Assim, se olharmos o filme, podemos dizer que a área de
equipamentos entrou como prioridade para a política pública como
fato inédito entre 2011, 2012 com a visão do complexo industrial da
saúde, que trata não apenas da farmacêutica, mas também da área de
equipamentos. Agora, o mesmo status, grau de prioridade, os mesmos
instrumentos (PDPs, financiamento do BNDES, Finep, mecanismos de
compensação tecnológica) e incentivos são disponibilizados para a
área de equipamentos e materiais.
SB: Podemos comparar o Brasil com algum outro país no quesito
atraso industrial na área de saúde? Se sim, qual? E em qual país é
inspirada a política de PDPs e desenvolvimento da indústria de
saúde que é liderado pelo senhor na secretaria.

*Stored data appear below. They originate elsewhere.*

(** What a run of the script leaves, as far as questions, answer fields
    and planning go: either no list of questions came back and no field was
    drawn, or one list came back, one field was drawn per question, and
    whatever followed was allowed by [plan_event_ok] and happened only with
    every answer non-empty. *)
Definition asked (u : ui) (new : list event) : Prop :=
  ((marks_of new = [] \/ exists topic, marks_of new = [Called (CallClarify topic)])
   /\ slots_of new = [])
  \/ exists topic questions id rest,
       marks_of new
       = (Called (CallClarify topic) :: Returned (RetQuestions questions id)
            :: marks_of rest)%list
       /\ slots_of new = numbered 0 questions
       /\ Forall (plan_event_ok questions (answers_given u (length questions))) rest
       /\ (rest = []
           \/ forallb PyStr.truthy (answers_given u (length questions)) = true).

(** ** A sample session

    Concrete texts, a provider that plays a fixed list of answers, and the
    values [json.loads] gives on these texts.  The general statements below
    are instantiated here. *)

Module Sample.

Definition plan_text : string :=
  "{" ++ dq ++ "goal" ++ dq ++ ": " ++ dq ++ "Assess EV adoption drivers 2020-2024" ++ dq
      ++ ", " ++ dq ++ "queries" ++ dq ++ ": ["
      ++ dq ++ "EV sales statistics 2024" ++ dq ++ ", "
      ++ dq ++ "EV charging infrastructure growth" ++ dq ++ "]}".

Definition plan_value : json :=
  JObj [ ("goal", JStr "Assess EV adoption drivers 2020-2024");
         ("queries", JArr [ JStr "EV sales statistics 2024";
                            JStr "EV charging infrastructure growth" ]) ].

Definition more_text : string :=
  "[" ++ dq ++ "EV battery cost trend" ++ dq ++ "]".
(** * Mortgage assistant: calculators, validator, dispatcher, session store
      and orchestration loop

    A shallow embedding of [backend/app/tools.py], [agent.py], [state.py] and
    [main.py].

    The calculators are read twice.  In [Tools] numbers are exact rationals
    ([Q]): Python's arithmetic operators have their real-number meaning, and
    [round(x, k)] and the [f]-string format codes round half to even at [k]
    decimals; this reading carries the properties of the branch structure,
    of the dispatcher and of the loop.  In [Tools64] numbers are Python's
    [int] and binary64 [float] ([Py64]), with rounding error, overflow, the
    non-finite values and the exceptions of the operators; this reading
    carries the properties that depend on how a result is rounded or on
    whether one is returned at all.
    Python dictionaries returned by the calculators are records here (one
    field per key); JSON objects exchanged with the language model are
    association lists over [Json.value]; the session store is a [gmap]. *)

From Stdlib Require Import ZArith QArith Qround Qabs Qpower String Ascii List
  Permutation Lia Lqa Floats.
From stdpp Require Import gmap strings pretty.

Set Warnings "-inexact-float".

(** ** Python numbers and text formatting *)
Module Py.

Local Open Scope Q_scope.

Definition Qlt_bool (a b : Q) : bool := negb (Qle_bool b a).

(** Nearest integer, ties to the even neighbour. *)
Definition round_half_even (x : Q) : Z :=
  let f := Qfloor x in
  match Qcompare (x - inject_Z f) (1 # 2) with
  | Lt => f
  | Gt => (f + 1)%Z
  | Eq => if Z.even f then f else (f + 1)%Z
  end.

Definition pow10 (ndigits : nat) : positive := Z.to_pos (10 ^ Z.of_nat ndigits).

(** [round(x, ndigits)] on a float. *)
Definition round (x : Q) (ndigits : nat) : Q :=
  Qmake (round_half_even (x * inject_Z (Zpos (pow10 ndigits)))) (pow10 ndigits).

(** Thousands separators of the [,] format option, on the digits of the
    integer part. *)
Fixpoint group3_rev (digits : list ascii) (k : nat) : list ascii :=
  match digits with
  | [] => []
  | c :: rest =>
      match k with
      | O => ","%char :: c :: group3_rev rest 2
      | S k' => c :: group3_rev rest k'
      end
  end.

Definition group3 (s : string) : string :=
  string_of_list_ascii (rev (group3_rev (rev (list_ascii_of_string s)) 3)).

Fixpoint zeros (n : nat) : string :=
  match n with
  | O => EmptyString
  | S n' => String "0"%char (zeros n')
  end.

Definition pad_left (width : nat) (s : string) : string :=
  String.append (zeros (width - String.length s)) s.

(** The format specs [:.kf] ([comma = false]) and [:,.kf] ([comma = true]). *)
Definition format_f (comma : bool) (ndigits : nat) (x : Q) : string :=
  let scaled := Z.abs (round_half_even (x * inject_Z (Zpos (pow10 ndigits)))) in
  let int_part := (scaled / Zpos (pow10 ndigits))%Z in
  let frac_part := (scaled mod Zpos (pow10 ndigits))%Z in
  let int_str := if comma then group3 (pretty int_part) else pretty int_part in
  let sign := if Qlt_bool x 0 then "-"%string else EmptyString in
  let frac_str :=
    match ndigits with
    | O => EmptyString
    | S _ => String.append "." (pad_left ndigits (pretty frac_part))
    end in
  String.append sign (String.append int_str frac_str).

End Py.

(** ** tools.py: the calculator library *)
Module Tools.

Local Open Scope Q_scope.
Import Py.

(** A calculator returns a dictionary that either has the key ["error"] or
    the keys of its result. *)
Inductive payload (A : Type) : Type :=
| Failure (error : string)
| Success (fields : A).
Arguments Failure {A} error.
Arguments Success {A} fields.

Definition is_success {A} (p : payload A) : bool :=
  match p with Success _ => true | Failure _ => false end.

Record emi_fields := {
  emi : Q;
  total_amount : Q;
  total_interest : Q;
  emi_loan_amount : Q;
  emi_interest_rate : Q;
  tenure_years : Z;
  tenure_months : Z
}.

Não há país do mundo que não tenha feito o que os economistas
chamam de “catching up”, que são os países que saem atrasados e
alcançam os desenvolvidos. Se você olhar a história do Japão, da
China, da Índia, da Coreia do Sul, todos que conseguiram alcançar o
padrão tecnológico dos países desenvolvidos utilizando a política
tecnológica ativa para priorizar a produção e a inovação tendo,
invariavelmente, o campo da saúde, talvez não tanto em
equipamentos, mas muito no campo da biologia farmacêutica como
prioridade.
Só que o Brasil tem algo novo em relação ao contexto mundial. Se
por um lado estamos seguindo o padrão daqueles que conseguiram
chegar lá - e nós vamos chegar nos próximos 15 anos com a
continuidade dessa política - temos uma coisa diferente: estamos
associando a política econômica e de desenvolvimento com à política
social e isso só o Brasil tem feito. A Índia tem uma política bem
sucedida para a área farmacêutica, mas um contingente imenso da
população, cerca de 60 a 70% não tem acesso a medicamentos. Aí é
que reside o grande interesse do mercado público, ao mesmo tempo em
que nós estimulamos a produção e a inovação no Brasil, nosso mantra
é inovação e produção para atender toda a população brasileira. Nós
não queremos uma saúde para rico e outra para pobre.